The French Grant (also known as the French-Grant Estates) was a land tract in the Northwest Territory, present day Scioto County, Ohio, that was paid out by the U.S. Congress on March 31, 1795. This was after a group of French colonists were defrauded by the Scioto Company of purchased land grants which rightly were controlled by the Ohio Company of Associates. Not all of the settlers took the grant, some preferring to stay on the East Coast others preferring stay in Gallipolis, Ohio in Gallia County. (Gallia and Gallipolis were named for Gaul, the ancient Latin name of France.)

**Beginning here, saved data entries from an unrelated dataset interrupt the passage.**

(** * Pylontech battery exporter: the line-record parser

    A shallow embedding of [src/parser/parser.go] together with the parts of
    the Go standard library it calls ([strings], [strconv], [unicode/utf8],
    [regexp], [log]), and the properties of the parser stated over it.

    A Go [string] is a sequence of bytes; it is embedded as a Rocq [string]
    (a sequence of 8-bit [ascii]).  The library functions that walk a string
    rune by rune work on its byte list. Go's [int] is taken to be 64 bits
    wide.

    The fetcher ([src/fetcher/fetcher.go]), the updates of the gauges
    ([src/metrics/metrics.go]) and the processing functions of [main], for
    one unit and for several, are embedded after the parser.  What they act
    on is explicit: the environment and the answers of the device are
    parameters, the Prometheus series, the error counters and the logger
    are the fields of a state that the functions pass on. *)

From Stdlib Require Import ZArith Ascii String.
From Stdlib Require SpecFloat.
From stdpp Require Import base decidable option list gmap strings.

Local Open Scope Z_scope.

(* ===================================================================== *)
(** * Bytes and fixed-width integers *)
(* ===================================================================== *)

Definition bytes (s : string) : list ascii := list_ascii_of_string s.
Definition ofBytes (p : list ascii) : string := string_of_list_ascii p.

Definition byteVal (a : ascii) : Z := Z.of_N (N_of_ascii a).

Definition inRange (lo hi b : Z) : bool := (lo <=? b) && (b <=? hi).

(** Conversion to a fixed-width integer type keeps the low bits: [int8(n)]
    is [n] modulo 2^8 read as two's complement. *)
Definition wrapSigned (bits n : Z) : Z :=
  (n + 2 ^ (bits - 1)) mod 2 ^ bits - 2 ^ (bits - 1).

Definition wrapUnsigned (bits n : Z) : Z := n mod 2 ^ bits.

Definition int8 (n : Z) : Z := wrapSigned 8 n.
Definition int64 (n : Z) : Z := wrapSigned 64 n.
Definition uint64 (n : Z) : Z := wrapUnsigned 64 n.
(* ===== verification/RunLength.v ===== *)
(** A concrete compressor for the [Zlib] interface of [Codec].

    Run-length encoding as (count, byte) pairs.  It stands in for
    compress/zlib where a theorem over the interface is evaluated on a concrete
    message; it shows that the interface's law can hold together with actual
    compression. *)
From S2P Require Import Prelude Message Codec.

Fixpoint runs (bs : bytes) : list (Z * byte) :=
  match bs with
  | [] => []
  | b :: bs =>
      match runs bs with
      | (n, c) :: rs => if decide (b = c /\ n < 255) then (n + 1, c) :: rs
                        else (1, b) :: (n, c) :: rs
      | [] => [(1, b)]
      end
  end.

Definition rle_compress (bs : bytes) : option bytes :=
  Some (runs bs ≫= fun p => [byte_of_Z (fst p); snd p]).

Fixpoint rle_decompress (bs : bytes) : option bytes :=
  match bs with
  | [] => Some []
  | [_] => None
  | n :: b :: bs =>
      rest ← rle_decompress bs;
      Some (replicate (Z.to_nat (Z_of_byte n)) b ++ rest)
  end.

Lemma runs_Forall bs : Forall (fun p => 1 <= fst p <= 255) (runs bs).
Proof.
  induction bs as [|b bs IH]; cbn; [constructor|].
  destruct (runs bs) as [|[m d] rs]; [by repeat constructor|].
  inversion IH; subst. case_decide; repeat constructor; cbn in *; auto; lia.
Qed.

Lemma runs_expand bs :
  (runs bs ≫= fun p => replicate (Z.to_nat (fst p)) (snd p)) = bs.
Proof.
  induction bs as [|b bs IH]; cbn; [done|].
  pose proof (runs_Forall bs) as Hr.
  destruct (runs bs) as [|[m d] rs]; [by rewrite <- IH|].
  inversion Hr; subst. case_decide as Hd; cbn in *.
  - destruct Hd as [-> ?]. replace (Z.to_nat (m + 1)) with (S (Z.to_nat m)) by lia.
    cbn. by f_equal.
  - by f_equal.
Qed.

Lemma rle_decompress_pairs ps :
  Forall (fun p => 1 <= fst p <= 255) ps ->
  rle_decompress (ps ≫= fun p => [byte_of_Z (fst p); snd p])
  = Some (ps ≫= fun p => replicate (Z.to_nat (fst p)) (snd p)).
Proof.
  induction 1 as [|[n b] ps Hn _ IH]; [done|]. cbn in *. rewrite IH. cbn.
  rewrite Z_of_byte_of_Z, wrap_small; [done|]. unfold is_uint. lia.
Qed.

#[export] Program Instance rle_zlib : Zlib := {|
  compress := rle_compress; decompress := rle_decompress |}.
Next Obligation.
  intros raw z [= <-]. rewrite rle_decompress_pairs by apply runs_Forall.
  by rewrite runs_expand.
Qed.

(** A message long and regular enough to be compressed *)
Definition long_message : WireMessage := sample_message (replicate 300 Byte.x41).

Lemma Encode_Decode_roundtrip_witness :
  exists data, Encode long_message = Ret data /\ Decode data = Ret (Ok long_message) /\
               zlen data <= 1 + HeaderSize + zlen (Payload long_message).
Proof.
  apply Encode_Decode_roundtrip. apply (bool_decide_unpack (encodable long_message)).
  vm_compute. exact I.
Defined.

(** On this message the codec does compress. *)
Example long_message_compressed :
  exists z, Encode long_message = Ret (Byte.x01 :: z) /\ zlen z = 44.
Proof. eexists. split; vm_compute; reflexivity. Qed.

(** A compressor that never helps, for payloads that do not compress. *)
#[export] Program Instance stored_zlib : Zlib | 20 := {|
  compress := fun _ => None; decompress := fun _ => None |}.
Next Obligation. done. Qed.
(* ===== verification/Transport.v ===== *)
(** The transports: [src/node/transport/tcp/tcp.go], [udp/udp.go] and the
    [Transport] interface of [transport.go].

    Sockets are outside the repository: a connection is the list of bytes the
    peer wrote before closing it, and the outcome of a dial or of a write is an
    argument.  Modelled are the inbound channel with its drop-oldest policy,
    TCP framing and the receive loop of one connection, the outbound
    connection pool, and the UDP receive step. *)
From S2P Require Import Prelude Message Codec RunLength.

(** * The inbound channel [recvCh] *)

Record RecvCh := mkRecvCh { rc_cap : Z; rc_buf : list WireMessage }.

(** [New(addr, recvBufSize)] *)
Definition New_recvCh (recvBufSize : Z) : RecvCh :=
  mkRecvCh (if decide (recvBufSize <= 0) then 256 else recvBufSize) [].

(** The nested [select] of the read loops: send if there is room, otherwise
    drain one message and send. *)
Definition push_recv (msg : WireMessage) (ch : RecvCh) : RecvCh :=
  if decide (zlen (rc_buf ch) < rc_cap ch)
  then mkRecvCh (rc_cap ch) (rc_buf ch ++ [msg])
  else mkRecvCh (rc_cap ch) (tail (rc_buf ch) ++ [msg]).

(** [<-t.Recv()] *)
Definition pop_recv (ch : RecvCh) : option (WireMessage * RecvCh) :=
  match rc_buf ch with
  | [] => None
  | m :: buf => Some (m, mkRecvCh (rc_cap ch) buf)
  end.

(** * TCP framing *)

Inductive tcp_error : Set :=
  | ConnEOF
  | InvalidFrameLength (n : Z)
  | FrameDecode (e : codec_error)
  | DialError
  | WriteError.

Definition MaxFrame : Z := 65536.

Definition makeFrame (data : bytes) : outcome bytes :=
  let frame := replicate (4 + length data) Byte.x00 in
  frame ← PutUint 4 0 (wrap 32 (zlen data)) frame;
  copy_at 4 data frame.

(** [io.ReadFull(conn, buf)] with [len(buf) = n]: the bytes read and the rest
    of the stream, or an error when the stream ends first. *)
Definition ReadFull (n : Z) (conn : bytes) : option (bytes * bytes) :=
  if decide (n <= zlen conn)
  then Some (take (Z.to_nat n) conn, drop (Z.to_nat n) conn) else None.

Section frames.
Context `{Zlib}.

Definition readFrame (conn : bytes) : outcome (result tcp_error WireMessage * bytes) :=
  match ReadFull 4 conn with
  | None => Ret (Err ConnEOF, [])
  | Some (lenBuf, conn) =>
      frameLen ← GetUint 4 0 lenBuf;
      if decide (frameLen = 0 \/ frameLen > MaxFrame)
      then Ret (Err (InvalidFrameLength frameLen), conn)
      else
        match ReadFull frameLen conn with
        | None => Ret (Err ConnEOF, [])
        | Some (buf, conn) =>
            r ← Decode buf;
            Ret (match r with Ok m => Ok m | Err e => Err (FrameDecode e) end, conn)
        end
  end.

(** The loop of [handleConn]; [rounds] is the number of iterations before
    [stopCh] is closed.  The result says why the loop ended: [None] for the
    stop signal. *)
Fixpoint handleConn (rounds : nat) (conn : bytes) (ch : RecvCh)
    : outcome (option tcp_error * RecvCh) :=
  match rounds with
  | O => Ret (None, ch)
  | S rounds =>
      '(r, conn) ← readFrame conn;
      match r with
      | Err e => Ret (Some e, ch)
      | Ok msg => handleConn rounds conn (push_recv msg ch)
      end
  end.

(** * TCP outbound connections *)

Record tcpConn := mkConn { tc_conn : bool; tc_backoff : Z }.
Abbreviation pool := (gmap string tcpConn).

Definition getOrCreateConn (addr : string) (p : pool) : tcpConn * pool :=
  match p !! addr with
  | Some c => (c, p)
  | None => let c := mkConn false 100 in (c, <[addr := c]> p)
  end.

(** [dial_ok], [write_ok]: what the network answers to this call. *)
Definition dial (dial_ok : bool) (tc : tcpConn) : option tcpConn :=
  if dial_ok then Some (mkConn true 100) else None.

(** [Send]: the new pool, the error if any, and the frame that went out. *)
Definition tcp_Send (dial_ok write_ok : bool) (addr : string) (msg : WireMessage) (p : pool)
    : outcome (pool * result tcp_error bytes) :=
  data ← Encode msg;
  frame ← makeFrame data;
  let '(tc, p) := getOrCreateConn addr p in
  match (if tc_conn tc then Some tc else dial dial_ok tc) with
  | None => Ret (p, Err DialError)
  | Some tc =>
      if write_ok then Ret (<[addr := tc]> p, Ok frame)
      else Ret (<[addr := mkConn false (tc_backoff tc)]> p, Err WriteError)
  end.

(** * UDP *)

Definition maxUDPPacket : Z := 65507.

(** One iteration of [readLoop] after [ReadFromUDP] returned a datagram: the
    buffer keeps its first [maxUDPPacket] bytes. *)
Definition udp_receive (datagram : bytes) (ch : RecvCh) : outcome RecvCh :=
  r ← Decode (take (Z.to_nat maxUDPPacket) datagram);
  Ret (match r with Ok msg => push_recv msg ch | Err _ => ch end).
End frames.

(** * The inbound channel keeps the newest messages *)

Definition ch_wf (ch : RecvCh) : Prop := 0 < rc_cap ch /\ zlen (rc_buf ch) <= rc_cap ch.

Lemma New_recvCh_wf n : ch_wf (New_recvCh n).
Proof. unfold ch_wf, New_recvCh. cbn. case_decide; zlia. Qed.

Lemma push_recv_cap m ch : rc_cap (push_recv m ch) = rc_cap ch.
Proof. unfold push_recv. by case_decide. Qed.

Lemma push_recv_last_n m ch :
  ch_wf ch ->
  rc_buf (push_recv m ch) = last_n (Z.to_nat (rc_cap ch)) (rc_buf ch ++ [m]).
Proof.
  intros [Hc Hl]. unfold push_recv, last_n. rewrite length_app. cbn [length].
  case_decide; cbn [rc_buf].
  - replace (_ - _)%nat with 0%nat by zlia. done.
  - replace (_ - _)%nat with 1%nat by zlia.
    destruct (rc_buf ch); [zlia|done].
Qed.

Lemma push_recv_wf m ch : ch_wf ch -> ch_wf (push_recv m ch).
Proof.
  intros Hw. pose proof (push_recv_last_n m ch Hw) as E. destruct Hw as [Hc Hl].
  split; rewrite push_recv_cap; [done|]. rewrite E. unfold last_n, zlen in *.
  rewrite length_drop. lia.
Qed.

Lemma push_recv_foldl ms ch :
  ch_wf ch ->
  rc_buf (foldl (flip push_recv) ch ms) = last_n (Z.to_nat (rc_cap ch)) (rc_buf ch ++ ms)
  /\ rc_cap (foldl (flip push_recv) ch ms) = rc_cap ch.
Proof.
  revert ch; induction ms as [|m ms IH]; intros ch Hw; cbn.
  - rewrite app_nil_r. split; [|done]. destruct Hw. unfold last_n.
    replace (_ - _)%nat with 0%nat by zlia. done.
  - destruct (IH (push_recv m ch) (push_recv_wf _ _ Hw)) as [E1 E2].
    rewrite E1, E2, push_recv_cap, push_recv_last_n by done. split; [|done].
    by rewrite last_n_last_n_app, <- app_assoc.
Qed.

(** * Frames *)

Definition frame_layout (data : bytes) : bytes := le_bytes 4 (zlen data) ++ data.

Lemma makeFrame_layout data :
  zlen data < 2 ^ 32 -> makeFrame data = Ret (frame_layout data).
Proof.
  intros Hd. unfold makeFrame. cbv zeta.
  rewrite wrap_small by (unfold is_uint; pose proof (zlen_nonneg data); lia).
  change (replicate (4 + length data) Byte.x00) with ([] ++ replicate (4 + length data) Byte.x00).
  rewrite PutUint_front; [|done|rewrite length_replicate; lia]. rewrite bind_Ret, drop_replicate.
  rewrite copy_at_front; [done|zlia|rewrite length_replicate; lia].
Qed.

Lemma ReadFull_app n xs ys : zlen xs = n -> ReadFull n (xs ++ ys) = Some (xs, ys).
Proof.
  intros <-. unfold ReadFull. rewrite decide_True by zlia. unfold zlen.
  by rewrite Nat2Z.id, take_app_length, drop_app_length.
Qed.

Lemma ReadFull_Some n conn xs ys :
  ReadFull n conn = Some (xs, ys) -> 0 <= n -> conn = xs ++ ys /\ zlen xs = n.
Proof.
  unfold ReadFull. case_decide; [|done]. intros [= <- <-] Hn.
  rewrite take_drop. split; [done|]. unfold zlen in *. rewrite length_take. lia.
Qed.

Lemma GetUint_le_bytes n v : (0 < n)%nat -> is_uint (8 * Z.of_nat n) v ->
  GetUint n 0 (le_bytes n v) = Ret v.
Proof.
  intros Hn Hv. destruct (GetUint_cursor n 0 v (le_bytes n v) []) as [E _];
    [lia|by rewrite app_nil_r|done|done|exact E].
Qed.

Section frame_lemmas.
Context `{Zlib}.

Lemma readFrame_frame data conn :
  0 < zlen data <= MaxFrame ->
  readFrame (frame_layout data ++ conn)
  = (r ← Decode data;
     Ret (match r with Ok m => Ok m | Err e => Err (FrameDecode e) end, conn)).
Proof.
  unfold MaxFrame. intros Hd. unfold readFrame, frame_layout. rewrite <- app_assoc.
  rewrite ReadFull_app by by rewrite zlen_le_bytes.
  rewrite GetUint_le_bytes, bind_Ret; [|lia|unfold is_uint; lia].
  rewrite decide_False by (unfold MaxFrame; lia). by rewrite ReadFull_app.
Qed.

Lemma readFrame_oversize data conn :
  MaxFrame < zlen data < 2 ^ 32 ->
  readFrame (frame_layout data ++ conn) = Ret (Err (InvalidFrameLength (zlen data)), data ++ conn).
Proof.
  unfold MaxFrame. intros Hd. unfold readFrame, frame_layout. rewrite <- app_assoc.
  rewrite ReadFull_app by by rewrite zlen_le_bytes.
  rewrite GetUint_le_bytes, bind_Ret; [|lia|unfold is_uint; lia].
  rewrite decide_True by (unfold MaxFrame; lia). done.
Qed.

(** [readFrame] never panics; it consumes at least four bytes when it succeeds. *)
Lemma readFrame_total conn :
  exists r conn', readFrame conn = Ret (r, conn') /\
    forall m, r = Ok m -> encodable m /\ (length conn' < length conn)%nat.
Proof.
  unfold readFrame. destruct (ReadFull 4 conn) as [[lenBuf conn1]|] eqn:E1;
    [|by do 2 eexists; split; [reflexivity|]].
  apply ReadFull_Some in E1 as [-> Hl]; [|lia].
  destruct (GetUint_split 4 0 lenBuf) as (v & Ev & Hv & _); [lia|zlia|].
  rewrite Ev, bind_Ret. case_decide; [by do 2 eexists; split; [reflexivity|]|].
  destruct (ReadFull v conn1) as [[buf conn2]|] eqn:E2;
    [|by do 2 eexists; split; [reflexivity|]].
  apply ReadFull_Some in E2 as [-> Hl2]; [|unfold is_uint in Hv; lia].
  destruct (Decode_total buf) as [r Er]. rewrite Er, bind_Ret.
  do 2 eexists. split; [reflexivity|]. intros m Hm.
  destruct r as [m'|]; simplify_eq. split; [by eapply Decode_wf|].
  rewrite !length_app. unfold is_uint, zlen in *. lia.
Qed.

(** A stream of frames, each within the receiver's limit, is received in
    order; the loop then stops at the end of the stream. *)
Lemma handleConn_frames ms datas rounds ch :
  Forall2 (fun m d => Encode m = Ret d /\ encodable m /\ zlen d <= MaxFrame) ms datas ->
  (length ms < rounds)%nat ->
  handleConn rounds (concat (map frame_layout datas)) ch
  = Ret (Some ConnEOF, foldl (flip push_recv) ch ms).
Proof.
  intros Hf. revert rounds ch.
  induction Hf as [|m d ms datas (He & Hm & Hd) _ IH]; intros rounds ch Hr;
    (destruct rounds as [|rounds]; [cbn in Hr; lia|]); [done|].
  destruct (Decode_Encode m Hm) as (d' & E1 & E2 & _). rewrite He in E1. simplify_eq.
  cbn [handleConn map concat foldl]. rewrite readFrame_frame.
  - rewrite E2, !bind_Ret. apply IH. cbn in Hr. lia.
  - split; [|done]. destruct d'; [done|]. zlia.
Qed.

Lemma handleConn_total rounds conn ch :
  ch_wf ch -> exists why ch', handleConn rounds conn ch = Ret (why, ch') /\ ch_wf ch' /\
    ((length conn < rounds)%nat -> why <> None).
Proof.
  revert conn ch; induction rounds as [|rounds IH]; intros conn ch Hw.
  { do 2 eexists. split; [reflexivity|]. split; [done|lia]. }
  cbn [handleConn]. destruct (readFrame_total conn) as (r & conn' & E & Hr).
  rewrite E, bind_Ret. destruct r as [m|e].
  - destruct (Hr m eq_refl) as [Hm Hl].
    destruct (IH conn' (push_recv m ch) (push_recv_wf _ _ Hw)) as (w & ch' & E' & Hw' & Ht).
    do 2 eexists. split; [exact E'|]. split; [done|]. intros. apply Ht. lia.
  - do 2 eexists. split; [reflexivity|]. done.
Qed.
End frame_lemmas.

(** * Properties *)

(** C24: a TCP connection that carries the frames of any list of messages of at
    most 65536 encoded bytes is read to its end, message by message; when nobody
    reads the inbound channel meanwhile, it then holds the last messages of the
    list in order, as many as its capacity. *)
Theorem tcp_stream_in_order `{Zlib} ms datas rounds bufSize :
  Forall2 (fun m d => Encode m = Ret d /\ encodable m /\ zlen d <= MaxFrame) ms datas ->
  (length ms < rounds)%nat ->
  exists ch, handleConn rounds (concat (map frame_layout datas)) (New_recvCh bufSize)
             = Ret (Some ConnEOF, ch) /\
    rc_buf ch = last_n (Z.to_nat (rc_cap (New_recvCh bufSize))) ms.
Proof.
  intros Hf Hr. eexists. split; [by apply handleConn_frames|].
  by apply push_recv_foldl, New_recvCh_wf.
Qed.

(** Whatever bytes arrive on a TCP connection, the receive loop never
    panics, keeps the inbound channel within its capacity, and ends by itself
    once it is given more rounds than there are bytes. *)
Theorem tcp_handleConn_safe `{Zlib} rounds conn bufSize :
  exists why ch, handleConn rounds conn (New_recvCh bufSize) = Ret (why, ch) /\
    zlen (rc_buf ch) <= rc_cap ch /\ ((length conn < rounds)%nat -> why <> None).
Proof.
  destruct (handleConn_total rounds conn (New_recvCh bufSize) (New_recvCh_wf _))
    as (why & ch & E & [_ Hl] & Ht). eauto.
Qed.

(** A message whose encoding is longer than 65536 bytes is written by
    [Send] without an error, but the receiver rejects the frame and gives up
    the connection: neither that message nor any later one of the stream is
    delivered. *)
Theorem tcp_oversize_frame_lost `{Zlib} addr msg data later p bufSize rounds :
  Encode msg = Ret data -> MaxFrame < zlen data < 2 ^ 32 ->
  (exists frame p', tcp_Send true true addr msg p = Ret (p', Ok frame) /\
     handleConn (S rounds) (frame ++ later) (New_recvCh bufSize)
     = Ret (Some (InvalidFrameLength (zlen data)), New_recvCh bufSize)).
Proof.
  intros E Hl. exists (frame_layout data).
  assert (Hs : exists p', tcp_Send true true addr msg p = Ret (p', Ok (frame_layout data))).
  { unfold tcp_Send. rewrite E, bind_Ret, makeFrame_layout, bind_Ret by lia.
    destruct (getOrCreateConn addr p) as [tc p1]. destruct (tc_conn tc); cbn; eauto. }
  destruct Hs as [p' Hs]. exists p'. split; [done|]. cbn [handleConn].
  by rewrite readFrame_oversize.
Qed.

(** Two small messages and their encodings *)
Definition two_messages : list WireMessage :=
  [sample_message [Byte.x61]; sample_message [Byte.x62; Byte.x63]].

Lemma tcp_stream_in_order_witness :
  exists ch, handleConn (H := rle_zlib) 3
      (concat (map (fun m => frame_layout (Byte.x00 :: wire_layout m)) two_messages))
      (New_recvCh 1) = Ret (Some ConnEOF, ch) /\
    rc_buf ch = [sample_message [Byte.x62; Byte.x63]].
Proof.
  assert (Hf : Forall2 (fun m d => Encode (H := rle_zlib) m = Ret d /\ encodable m /\ zlen d <= MaxFrame)
     two_messages (map (fun m => Byte.x00 :: wire_layout m) two_messages)).
  { apply (bool_decide_unpack _). vm_compute. exact I. }
  destruct (tcp_stream_in_order two_messages _ 3 1 Hf) as (ch & E & Eb); [cbn; lia|].
  exists ch. split; [exact E|]. rewrite Eb. reflexivity.
Defined.

Definition huge_message : WireMessage := sample_message (replicate (Z.to_nat 66000) Byte.x41).

Lemma huge_message_size : zlen (Byte.x00 :: wire_layout huge_message) = 66034.
Proof.
  autorewrite with zlen. cbn [huge_message sample_message Payload].
  unfold zlen. rewrite length_replicate. unfold HeaderSize. lia.
Qed.

Lemma tcp_oversize_frame_lost_witness :
  exists frame p', tcp_Send (H := stored_zlib) true true "peer" huge_message ∅ = Ret (p', Ok frame) /\
     handleConn (H := stored_zlib) 1 (frame ++ []) (New_recvCh 8)
     = Ret (Some (InvalidFrameLength 66034), New_recvCh 8).
Proof.
  rewrite <- huge_message_size.
  apply (tcp_oversize_frame_lost (H := stored_zlib) "peer" huge_message
           (Byte.x00 :: wire_layout huge_message) [] ∅ 8 0).
  - destruct (Encode_cases (H := stored_zlib) huge_message) as [E|(z & Ez & _)]; [|exact E|done].
    cbn [huge_message sample_message Payload]. unfold zlen. rewrite length_replicate. lia.
  - rewrite huge_message_size. unfold MaxFrame. lia.
Defined.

The First Grant extended from a point on the Ohio River 1.5 mi above and opposite the mouth of Little Sandy River (Kentucky) in Kentucky, and extending 8 mi in a direct line down the river, and from the two extremities of that line, reaching back at right angles sufficiently far to include the quantity of land required, which somewhat exceeded 4.5 mi. Of these 24000 acre, 4000 acre were awarded to John Gabriel Gervais for having pursued the grant; the remaining 20000 acre were split into 92 lots of 217.4 acre each.

Another 1200 acre additional were granted on June 25, 1798 called the Second Grant. These 150 acre lots adjoined the first Grant towards its lower end. This grant was for eight Gallipolis residents who did not receive a portion of the First Grant.